Verification of First-Order Methods for Parametric Quadratic Optimization
Vinit Ranjan, Bartolomeo Stellato
TL;DR
This work tackles the problem of verifying finite-step convergence for first-order methods solving parametric convex quadratic programs. It introduces a modular framework that encodes proximal algorithms as affine and element-wise maximum steps and directly models warm-start effects through explicit initial-iterate and parameter sets. By proving NP-hardness for the general verification problem and developing strong SDP relaxations with bound propagation and triangle relaxations, the approach yields less pessimistic, absolute worst-case bounds compared with traditional convergence analyses and PEP-based methods. Across NNLS, network utility maximization, Lasso, and optimal control, the method demonstrates tighter bounds and practical convergence insights, illustrating its potential to inform real-time algorithm design and parameter selection.
Abstract
We introduce a numerical framework to verify the finite step convergence of first-order methods for parametric convex quadratic optimization.
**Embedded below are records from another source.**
(** The loop over the cards, with the records kept so far and the count
    of records skipped by the location filter. *)
Fixpoint scrape_cards (P : Page) (scraper : Scraper) (detailSite : Site)
    (cards : list Card) (listings : list Listing) (skippedLocation : nat)
  : M (list Listing * nat) :=
  match cards with
  | [] => ret (listings, skippedLocation)
  | card :: cards' =>
      match extractFromCard scraper (env P) card with
      | Some data =>
          let! filtering := gets filterLocations in
          let! locations := gets customLocations in
          let shouldInclude :=
            if filtering
            then matchesTargetLocation locations (address data)
                 || matchesTargetLocation locations (title data)
            else true in
          if shouldInclude then
            let! details := gets scrapeDetails in
            let! data' :=
              (if details && Str.truthy (url data)
               then enrich P detailSite data else ret data) in
            scrape_cards P scraper detailSite cards'
                         (listings ++ [data']) skippedLocation
          else
            scrape_cards P scraper detailSite cards' listings
                         (S skippedLocation)
      | None =>
          scrape_cards P scraper detailSite cards' listings skippedLocation
      end
  end.

Definition scrapeCurrentPage (P : Page) : M (list Listing) :=
  match getScraper P with
  | None => log Log_unknown_website Error ;; ret []
  | Some scraper =>
      let cards := listingCards P in
      log (Log_found_cards (length cards)) Info ;;
      let detailSite :=
        if Str.includes (hostname P) (txt "ikman") then Ikman else LPW in
      let! r := scrape_cards P scraper detailSite cards [] 0 in
      let '(listings, skippedLocation) := r in
      log (Log_extracted (length listings)) Success ;;
      when (0 <? skippedLocation)%nat
           (log (Log_filtered skippedLocation) Info) ;;
      ret listings
  end.
(** The entry of an indexed column [colID]: an empty value under the key
    of the row prefix, the ids of database, table and column, the value
    of the row at the position [pos colID] encoded as a key, and the
    encoded primary key at the end. *)
Definition secondary_entry (e : Engine) (table : Table.t) (row : RowSpec.t)
    (pos : N -> nat) (pkEncVal : list byte) (colID : N) (ie : KV) : Prop :=
  Value ie = []
  /\ (exists cVal col encVal,
        RowSpec.Values row !! pos colID = Some cVal
        /\ Table.colsByID table !! colID = Some col
        /\ encodeValue cVal (Column.colType col) asKey = Ok encVal
        /\ Key ie = mapKey e rowPrefix
                      [encodeID (DbRef.id (Table.db table));
                       encodeID (Table.id table); encodeID colID;
                       encVal; pkEncVal])
  /\ (exists pre, Key ie = pre ++ pkEncVal).

(** The entries of the [n]-th row: the entry of the primary key, whose
    key ends with the value of the row at the position [pos] of the
    primary key, encoded as a key, and whose value is the payload of the
    row; then one entry per indexed column, in the order in which the loop
    of that row visits [table.indexes]. *)
Definition row_entries (e : Engine) (table : Table.t) (cols : list string)
    (pos : N -> nat) (n : nat) (row : RowSpec.t) (block : list KV) : Prop :=
  exists pkVal pkEncVal bs secs,
    length (RowSpec.Values row) = length cols
    /\ RowSpec.Values row !! pos (Column.id (Table.pk table)) = Some pkVal
    /\ encodeValue pkVal (Column.colType (Table.pk table)) asKey = Ok pkEncVal
    /\ row_payload table cols row bs
    /\ block =
       mkKV (mapKey e rowPrefix
               [encodeID (DbRef.id (Table.db table)); encodeID (Table.id table);
                encodeID (Column.id (Table.pk table)); pkEncVal]) bs :: secs
    /\ (exists pre, mapKey e rowPrefix
               [encodeID (DbRef.id (Table.db table)); encodeID (Table.id table);
                encodeID (Column.id (Table.pk table)); pkEncVal]
                    = pre ++ pkEncVal)
    /\ length secs = size (Table.indexes table)
    /\ Forall2 (secondary_entry e table row pos pkEncVal)
         (setRange n (Table.indexes table)) secs.

(** *** [jointColumnTo]

    The method returns a pointer and an error; either may be [nil]. *)
Definition jret : Type := option ColSelectorPtr.t * option error.

(** [p != q] on two [*ColSelector] *)
Definition ptr_neqb (p q : option ColSelectorPtr.t) : bool :=
  match p, q with
  | None, None => false
  | Some a, Some b => negb (ColSelectorPtr.eqb a b)
  | _, _ => true
  end.

Definition ColSelector_jointColumnTo (bexp : ColSelectorPtr.t) (col : Column.t)
    : jret :=
  let sel := ColSelectorPtr.deref bexp in
  if bool_decide (ColSelector.db sel ≠ "")
     && bool_decide (ColSelector.db sel
                     ≠ DbRef.name (TableRefTo.db (Column.table col)))
  then (None, Some ErrJointColumnNotFound)
  else if bool_decide (ColSelector.table sel ≠ "")
          && bool_decide (ColSelector.table sel
                          ≠ TableRefTo.name (Column.table col))
  then (None, Some ErrJointColumnNotFound)
  else if bool_decide (ColSelector.col sel ≠ Column.colName col)
  then (None, Some ErrJointColumnNotFound)
  else (Some bexp, None).

(** The type assertion of a [BoolExp] to a pointer to [ColSelector] *)
Definition as_ColSelector (x : BoolExp) : option ColSelectorPtr.t :=
  match x with
  | ColSelectorExp p => Some p
  | _ => None
  end.

Definition CmpBoolExp_jointColumnTo (op : CmpOperator.t) (left right : BoolExp)
    (col : Column.t) : jret :=
  if bool_decide (op ≠ CmpOperator.EQ) then (None, Some ErrJointColumnNotFound)
  else
    match as_ColSelector left, as_ColSelector right with
    | Some selLeft, Some selRight =>
        let errLeft := snd (ColSelector_jointColumnTo selLeft col) in
        let errRight := snd (ColSelector_jointColumnTo selRight col) in
        if bool_decide (errLeft ≠ None)
           && bool_decide (errLeft ≠ Some ErrJointColumnNotFound)
        then (None, errLeft)
        else if bool_decide (errRight ≠ None)
                && bool_decide (errRight ≠ Some ErrJointColumnNotFound)
        then (None, errRight)
        else if bool_decide (errLeft = None) && bool_decide (errRight = None)
        then (None, Some ErrInvalidJointColumn)
        else if bool_decide (errLeft = None) then (Some selRight, None)
        else (Some selLeft, None)
    | _, _ => (None, Some ErrJointColumnNotFound)
    end.

(** In the [BinBoolExp] case both [jcolLeft] and [jcolRight] come from
    [bexp.left] ([left_] below; [left] and [right] are taken in
    patterns). *)
Fixpoint jointColumnTo (bexp : BoolExp) (col : Column.t) : jret :=
  match bexp with
  | ValueExp _ => (None, Some ErrJointColumnNotFound)
  | ColSelectorExp sel => ColSelector_jointColumnTo sel col
  | NotBoolExp exp => jointColumnTo exp col
  | LikeBoolExp _ _ => (None, Some ErrJointColumnNotFound)
  | CmpBoolExp op left_ right_ =>
      CmpBoolExp_jointColumnTo op left_ right_ col
  | BinBoolExp _ left_ right_ =>
      let '(jcolLeft, errLeft) := jointColumnTo left_ col in
      let '(jcolRight, errRight) := jointColumnTo left_ col in
      if bool_decide (errLeft ≠ None)
         && bool_decide (errLeft ≠ Some ErrJointColumnNotFound)
      then (None, errLeft)
      else if bool_decide (errRight ≠ None)
              && bool_decide (errRight ≠ Some ErrJointColumnNotFound)
      then (None, errRight)
      else if bool_decide (errLeft = Some ErrJointColumnNotFound)
              && bool_decide (errRight = Some ErrJointColumnNotFound)
      then (None, Some ErrJointColumnNotFound)
      else if bool_decide (errLeft = None) && bool_decide (errRight = None)
              && ptr_neqb jcolLeft jcolRight
      then (None, Some ErrInvalidJointColumn)
      else if bool_decide (errLeft = None) then (jcolLeft, None)
      else (jcolRight, None)
  | ExistsBoolExp _ => (None, Some ErrJointColumnNotFound)
  end.

(** *** [Resolve] *)

Definition TableRef_Resolve (stmt : TableRef.t) (e : option Engine)
    (snap : option Snapshot) (ordCol : option OrdCol.t) : result RowReader :=
  match e, snap with
  | Some eng, Some sn =>
      if bool_decide (ordCol ≠ None ∧ (ordCol ≫= OrdCol.sel) = None)
      then Err ErrIllegalArguments
      else
        table ← referencedTable stmt e;
        let colName := Column.colName (Table.pk table) in
        let cmp := GreaterOrEqualTo in
        let initKeyVal : list byte := [] in
        match ordCol with
        | None => newRawRowReader eng sn table colName cmp initKeyVal
        | Some ordCol =>
            match OrdCol.sel ordCol with
            | None => Panic
            | Some sel =>
                if bool_decide (ColSelector.db sel ≠ "")
                   && bool_decide (ColSelector.db sel ≠ DbRef.name (Table.db table))
                then Err ErrInvalidColumn
                else if bool_decide (ColSelector.table sel ≠ "")
                        && bool_decide (ColSelector.table sel ≠ Table.name table)
                then Err ErrInvalidColumn
                else
                  match Table.colsByName table !! ColSelector.col sel with
                  | None => Err ErrColumnDoesNotExist
                  | Some col =>
                      if bool_decide (Column.colName (Table.pk table)
                                      ≠ ColSelector.col sel)
                         && negb (bool_decide (Column.id col ∈ Table.indexes table))
                      then Err ErrColumnNotIndexed
                      else
                        let colName := Column.colName col in
                        let cmp := OrdCol.cmp ordCol in
                        initKeyVal ←
                          (if OrdCol.useInitKeyVal ordCol then
                             if bool_decide (length (maxKeyVal (Column.colType col))
                                             < length initKeyVal)%nat
                             then Err ErrIllegalArguments
                             else Ok (OrdCol.initKeyVal ordCol)
                           else Ok initKeyVal);
                        let initKeyVal :=
                          if negb (OrdCol.useInitKeyVal ordCol)
                             && (bool_decide (cmp = LowerThan)
                                 || bool_decide (cmp = LowerOrEqualTo))
                          then maxKeyVal (Column.colType col)
                          else initKeyVal in
                        newRawRowReader eng sn table colName cmp initKeyVal
                  end
            end
        end
  | _, _ => Err ErrIllegalArguments
  end.
(** * CloudPico BLE advertising: telemetry encoding and advertisement lifecycle

    A shallow embedding of [src/csensor/ble_advertise.c] and
    [src/csensor/ble_advertise.h], and the properties of the wire format and
    of the lifecycle controller stated in the specification.

    Conventions.
    - A [uint8_t] or [uint32_t] is a [Z]; the conversions C performs on
      assignment and on casts are written out ([u8], [u32]).
    - A C [float] is represented by its 32-bit object representation, which
      is all the encoder ever looks at ([*(uint32_t* )&temp]).
    - The file-scope statics of [ble_advertise.c] are the fields of [state];
      the calls into BTstack and the CYW43 driver are recorded in a trace,
      the [printf] lines in a console log.
    - The BTstack constants and packet accessors live in headers that are not
      part of the repository sources; they are taken as parameters
      ([btstack]). *)

From stdpp Require Import base numbers list.

Local Open Scope Z_scope.

(** ** Machine integers *)

(** Conversion to [uint8_t]. *)
Definition u8 (x : Z) : Z := x mod 256.

(** Conversion to [uint32_t]. *)
Definition u32 (x : Z) : Z := x mod 2 ^ 32.

Definition is_uint8 (x : Z) : Prop := 0 <= x < 256.
Definition is_uint32 (x : Z) : Prop := 0 <= x < 2 ^ 32.

(** ** Single-precision floats, by object representation *)

Record float32 := Float32 { f32_bits : Z }.

Definition is_float32 (f : float32) : Prop := is_uint32 (f32_bits f).

(** The three IEEE-754 binary32 fields of a bit pattern. *)
Definition f32_sign (f : float32) : Z := Z.land (Z.shiftr (f32_bits f) 31) 1.
Definition f32_exponent (f : float32) : Z := Z.land (Z.shiftr (f32_bits f) 23) 0xFF.
Definition f32_fraction (f : float32) : Z := Z.land (f32_bits f) 0x7FFFFF.

Definition f32_is_nan (f : float32) : bool :=
  (f32_exponent f =? 255) && negb (f32_fraction f =? 0).
Definition f32_is_inf (f : float32) : bool :=
  (f32_exponent f =? 255) && (f32_fraction f =? 0).
Definition f32_is_subnormal (f : float32) : bool :=
  (f32_exponent f =? 0) && negb (f32_fraction f =? 0).

(** [0.0f] *)
Definition f32_zero : float32 := Float32 0.
Definition f32_quiet_nan : float32 := Float32 0x7FC00000.
Definition f32_pos_inf : float32 := Float32 0x7F800000.
Definition f32_neg_inf : float32 := Float32 0xFF800000.
Definition f32_min_subnormal : float32 := Float32 0x00000001.

(** ** ble_advertise.h *)

Definition BLE_COMPANY_ID : Z := 0xFFFF.
Definition BLE_MAGIC_0 : Z := 0x01.
Definition BLE_MAGIC_1 : Z := 0xD0.

Record sensor_data_t := SensorData {
  temperature : float32;
  pressure : float32;
  humidity : float32
}.

(** ** What the sources take from BTstack *)

(** The constants of [btstack.h] that [ble_advertise.c] names, and the two
    packet accessors it calls. Their definitions are not among the sources. *)
Class btstack := {
  BLUETOOTH_DATA_TYPE_FLAGS : Z;
  BLUETOOTH_DATA_TYPE_MANUFACTURER_SPECIFIC_DATA : Z;
  HCI_EVENT_PACKET : Z;
  BTSTACK_EVENT_STATE : Z;
  HCI_STATE_WORKING : Z;
  hci_event_packet_get_type : list Z → Z;
  btstack_event_state_get_state : list Z → Z
}.

(** The values BTstack gives them, used to run the model on concrete inputs. *)
Definition btstack_defs : btstack := {|
  BLUETOOTH_DATA_TYPE_FLAGS := 0x01;
  BLUETOOTH_DATA_TYPE_MANUFACTURER_SPECIFIC_DATA := 0xFF;
  HCI_EVENT_PACKET := 0x04;
  BTSTACK_EVENT_STATE := 0x60;
  HCI_STATE_WORKING := 2;
  hci_event_packet_get_type := λ packet, default 0 (packet !! 0%nat);
  btstack_event_state_get_state := λ packet, default 0 (packet !! 2%nat)
|}.

(** ** Writing through a byte pointer *)

(** A pointer [p] into a byte buffer: the buffer and the offset of [p]. *)
Record cursor := Cursor { buf : list Z; pos : nat }.

(** [*p++ = v;] with [p] a [uint8_t *]. A store past the end of the buffer is
    undefined in C; here it leaves the buffer as it is. *)
Definition store (v : Z) (p : cursor) : cursor :=
  {| buf := <[pos p := u8 v]> (buf p); pos := S (pos p) |}.

(** [memcpy(p, src, n);] *)
Definition memcpy (src : list Z) (n : nat) (p : cursor) : cursor :=
  {| buf := foldl (λ dst i, match src !! i with
                            | Some v => <[(pos p + i)%nat := v]> dst
                            | None => dst
                            end) (buf p) (seq 0 n);
     pos := pos p |}.

(** [p += n;] *)
Definition advance (n : nat) (p : cursor) : cursor :=
  {| buf := buf p; pos := (pos p + n)%nat |}.

(** ** The telemetry encoder: manufacturer payload *)

(** [build_manufacturer_data]: [buffer] is the content of the caller's array
    on entry, the result its content on return. *)
Definition build_manufacturer_data (buffer : list Z) (dev_id read_id : Z)
    (temp pressure humidity : float32) : list Z :=
  let p := Cursor buffer 0 in
  (* Magic bytes *)
  let p := store BLE_MAGIC_0 p in
  let p := store BLE_MAGIC_1 p in
  (* Device ID (little-endian uint32) *)
  let p := store (u8 (Z.land dev_id 0xFF)) p in
  let p := store (u8 (Z.land (Z.shiftr dev_id 8) 0xFF)) p in
  let p := store (u8 (Z.land (Z.shiftr dev_id 16) 0xFF)) p in
  let p := store (u8 (Z.land (Z.shiftr dev_id 24) 0xFF)) p in
  (* Reading ID (little-endian uint32) *)
  let p := store (u8 (Z.land read_id 0xFF)) p in
  let p := store (u8 (Z.land (Z.shiftr read_id 8) 0xFF)) p in
  let p := store (u8 (Z.land (Z.shiftr read_id 16) 0xFF)) p in
  let p := store (u8 (Z.land (Z.shiftr read_id 24) 0xFF)) p in
  (* Temperature (little-endian float32) *)
  let temp_bits := f32_bits temp in
  let p := store (u8 (Z.land temp_bits 0xFF)) p in
  let p := store (u8 (Z.land (Z.shiftr temp_bits 8) 0xFF)) p in
  let p := store (u8 (Z.land (Z.shiftr temp_bits 16) 0xFF)) p in
  let p := store (u8 (Z.land (Z.shiftr temp_bits 24) 0xFF)) p in
  (* Pressure (little-endian float32) *)
  let press_bits := f32_bits pressure in
  let p := store (u8 (Z.land press_bits 0xFF)) p in
  let p := store (u8 (Z.land (Z.shiftr press_bits 8) 0xFF)) p in
  let p := store (u8 (Z.land (Z.shiftr press_bits 16) 0xFF)) p in
  let p := store (u8 (Z.land (Z.shiftr press_bits 24) 0xFF)) p in
  (* Humidity (little-endian float32) *)
  let hum_bits := f32_bits humidity in
  let p := store (u8 (Z.land hum_bits 0xFF)) p in
  let p := store (u8 (Z.land (Z.shiftr hum_bits 8) 0xFF)) p in
  let p := store (u8 (Z.land (Z.shiftr hum_bits 16) 0xFF)) p in
  let p := store (u8 (Z.land (Z.shiftr hum_bits 24) 0xFF)) p in
  buf p.

(** ** The wire format, as the specification words it *)

(** The [n] little-endian bytes of [x]: least significant byte first. *)
Fixpoint le_bytes (n : nat) (x : Z) : list Z :=
  match n with
  | O => []
  | S n => x mod 256 :: le_bytes n (x / 256)
  end.

(** The number a little-endian byte string denotes. *)
Fixpoint le_value (bs : list Z) : Z :=
  match bs with
  | [] => 0
  | b :: bs => b + 256 * le_value bs
  end.

(** The 22-byte layout of the specification, section 4.1. *)
Definition payload_layout (dev_id read_id : Z) (r : sensor_data_t) : list Z :=
  [BLE_MAGIC_0; BLE_MAGIC_1]
  ++ le_bytes 4 dev_id
  ++ le_bytes 4 read_id
  ++ le_bytes 4 (f32_bits (temperature r))
  ++ le_bytes 4 (f32_bits (pressure r))
  ++ le_bytes 4 (f32_bits (humidity r)).

(** The little-endian 32-bit field at byte offset [off]. *)
Definition field32 (off : nat) (payload : list Z) : Z :=
  le_value (take 4 (drop off payload)).

(** The inverse of the layout: the fields at their fixed offsets. *)
Definition decode_manufacturer_data (payload : list Z)
    : option (Z * Z * sensor_data_t) :=
  if decide (length payload = 22%nat
             ∧ payload !! 0%nat = Some BLE_MAGIC_0
             ∧ payload !! 1%nat = Some BLE_MAGIC_1)
  then Some (field32 2 payload, field32 6 payload,
             {| temperature := Float32 (field32 10 payload);
                pressure := Float32 (field32 14 payload);
                humidity := Float32 (field32 18 payload) |})
  else None.

(** ** The controller's state and its environment *)

Inductive HCI_POWER_MODE := HCI_POWER_OFF | HCI_POWER_ON.

(** The calls [ble_advertise.c] makes into BTstack and the CYW43 driver.
    [gap_advertisements_set_data] is handed the address of the static
    [adv_data]; the trace records the content of that array at the call. *)
Inductive radio_call :=
| cyw43_arch_init
| cyw43_arch_deinit
| l2cap_init
| sm_init
| hci_add_event_handler
| hci_power_control (power_mode : HCI_POWER_MODE)
| gap_local_bd_addr
| gap_advertisements_set_params
    (adv_int_min adv_int_max adv_type direct_address_type : Z)
    (direct_address : list Z) (channel_map filter_policy : Z)
| gap_advertisements_set_data (advertising_data_length : Z)
    (advertising_data : list Z)
| gap_advertisements_enable (enabled : Z).

(** The [printf] lines of [ble_advertise.c], with their arguments. *)
Inductive log_line :=
| log_adv_data_too_long (len : Z)
| log_up_and_running
| log_advertising_enabled (dev_id : Z)
| log_already_initialized
| log_cyw43_arch_init_returned (init_result : Z)
| log_initialization_started (dev_id : Z)
| log_waiting_for_btstack
| log_updated_advertisement (read_id : Z) (r : sensor_data_t)
| log_deinitialized.

(** The statics of [ble_advertise.c], the trace of radio calls and the
    console, both in the order of execution. *)
Record state := State {
  ble_initialized : bool;
  device_id : Z;
  reading_id : Z;
  (** [hci_event_callback_registration.callback == &packet_handler] *)
  hci_event_callback_registration : bool;
  adv_data : list Z;
  adv_data_len : Z;
  radio : list radio_call;
  console : list log_line
}.

(** The statics as the C runtime initialises them. *)
Definition initial_state : state := {|
  ble_initialized := false;
  device_id := 0;
  reading_id := 0;
  hci_event_callback_registration := false;
  adv_data := replicate 31 0;
  adv_data_len := 0;
  radio := [];
  console := []
|}.

(** Statements of the C code, as state transformers returning a value. *)
Definition M (A : Type) : Type := state → A * state.

#[global] Instance M_ret : MRet M := λ A (a : A) s, (a, s).
#[global] Instance M_bind : MBind M :=
  λ A B (f : A → M B) (m : M A) s, let (a, s') := m s in f a s'.

Definition gets {A : Type} (f : state → A) : M A := λ s, (f s, s).
Definition modify (f : state → state) : M unit := λ s, (tt, f s).

Definition set_ble_initialized (b : bool) : M unit :=
  modify (λ s, State b (device_id s) (reading_id s)
    (hci_event_callback_registration s) (adv_data s) (adv_data_len s)
    (radio s) (console s)).
Definition set_device_id (v : Z) : M unit :=
  modify (λ s, State (ble_initialized s) v (reading_id s)
    (hci_event_callback_registration s) (adv_data s) (adv_data_len s)
    (radio s) (console s)).
Definition set_reading_id (v : Z) : M unit :=
  modify (λ s, State (ble_initialized s) (device_id s) v
    (hci_event_callback_registration s) (adv_data s) (adv_data_len s)
    (radio s) (console s)).
Definition set_callback (b : bool) : M unit :=
  modify (λ s, State (ble_initialized s) (device_id s) (reading_id s)
    b (adv_data s) (adv_data_len s) (radio s) (console s)).
Definition set_adv_data (d : list Z) : M unit :=
  modify (λ s, State (ble_initialized s) (device_id s) (reading_id s)
    (hci_event_callback_registration s) d (adv_data_len s)
    (radio s) (console s)).
Definition set_adv_data_len (v : Z) : M unit :=
  modify (λ s, State (ble_initialized s) (device_id s) (reading_id s)
    (hci_event_callback_registration s) (adv_data s) v
    (radio s) (console s)).

(** A call into the radio stack. *)
Definition call (c : radio_call) : M unit :=
  modify (λ s, State (ble_initialized s) (device_id s) (reading_id s)
    (hci_event_callback_registration s) (adv_data s) (adv_data_len s)
    (radio s ++ [c]) (console s)).

(** [printf(...)] *)
Definition printf (l : log_line) : M unit :=
  modify (λ s, State (ble_initialized s) (device_id s) (reading_id s)
    (hci_event_callback_registration s) (adv_data s) (adv_data_len s)
    (radio s) (console s ++ [l])).

Section BleAdvertise.
Context `{btstack}.

(** ** The telemetry encoder: the wrapped advertisement structure *)

(** The end of [build_adv_data]: [adv_data_len = p - adv_data;] followed by
    the check against the 31-byte limit. [diff] is the pointer difference;
    [adv_data_len] is a [uint8_t]. *)
Definition store_adv_data_len (diff : Z) : M unit :=
  set_adv_data_len (u8 diff) ;;
  len ← gets adv_data_len;
  (* BLE limitation: max 31 bytes *)
  if 31 <? len then
    printf (log_adv_data_too_long len) ;;
    set_adv_data_len 31
  else mret tt.

(** [build_adv_data]. The local [mfg_data] is not initialised in C;
    [build_manufacturer_data] overwrites all of its 22 cells (lemma
    [build_manufacturer_data_overwrites]), so its content on entry is
    immaterial and taken as zeros. *)
Definition build_adv_data (dev_id read_id : Z)
    (temp pressure humidity : float32) : M unit :=
  data ← gets adv_data;
  let p := Cursor data 0 in
  (* Flags: general discoverable, BR/EDR not supported *)
  let p := store 0x02 p in
  let p := store BLUETOOTH_DATA_TYPE_FLAGS p in
  let p := store 0x06 p in
  (* Manufacturer data: Company ID (2 bytes) + payload (22 bytes) *)
  let mfg_data :=
    build_manufacturer_data (replicate 22 0) dev_id read_id
      temp pressure humidity in
  let p := store 25 p in
  let p := store BLUETOOTH_DATA_TYPE_MANUFACTURER_SPECIFIC_DATA p in
  (* Company ID (little-endian) *)
  let p := store (u8 (Z.land BLE_COMPANY_ID 0xFF)) p in
  let p := store (u8 (Z.land (Z.shiftr BLE_COMPANY_ID 8) 0xFF)) p in
  (* Payload *)
  let p := memcpy mfg_data 22 p in
  let p := advance 22 p in
  set_adv_data (buf p) ;;
  store_adv_data_len (Z.of_nat (pos p)).
(** What the key handler and the palette do: construct the component with
    the current block as its parent, then add it. *)
Definition insert (k : cls) (col : string) (st : state) : res state :=
  let '(c, h) := new_component k (block st) col (heap st) in
  addComponent c {| heap := h; components := components st;
                    block := block st; component := component st;
                    child := child st; position := position st;
                    latex := latex st |}.

(** The two branches of [removeComponent] taken when [this.block] is not
    [null]. *)
Definition removeComponent_in (st : state) : res state :=
  '(c, C) ← get_comp (heap st) (component st);
  match parent C with
  | Null =>
      let i := indexOf Nat.eqb (components st) c in
      let comps := if i =? -1 then components st
                   else splice_remove (components st) i in
      Ok {| heap := heap st; components := comps;
            block := Null; component := Null;
            child := -1; position := position st - 1; latex := latex st |}
  | pv =>
      '(pb, PB) ← get_block (heap st) pv;
      let i := indexOf child_eqb (children PB) (CRef c) in
      if i =? -1 then
        Ok {| heap := heap st; components := components st;
              block := Ref pb; component := block_parent PB;
              child := child st; position := position st; latex := latex st |}
      else
        Ok {| heap := <[pb := OBlock (Block_removeChild PB i)]> (heap st);
              components := components st;
              block := Ref pb; component := block_parent PB;
              child := before i; position := position st; latex := latex st |}
  end.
We formulate the verification problem as a mathematical optimization problem where we maximize a performance metric (e.g., fixed-point residual at the last iteration) subject to constraints representing proximal algorithm steps (e.g., linear system solutions, projections, or gradient steps). Our framework is highly modular because we encode a wide range of proximal algorithms as variations of two primitive steps: affine steps and element-wise maximum steps. Compared to standard convergence analysis and performance estimation techniques, we can explicitly quantify the effects of warm-starting by directly representing the sets where the initial iterates and parameters live. We show that the verification problem is NP-hard, and we construct strong semidefinite programming relaxations using various constraint tightening techniques. Numerical examples in nonnegative least squares, network utility maximization, Lasso, and optimal control show a significant reduction in pessimism of our framework compared to standard worst-case convergence analysis techniques.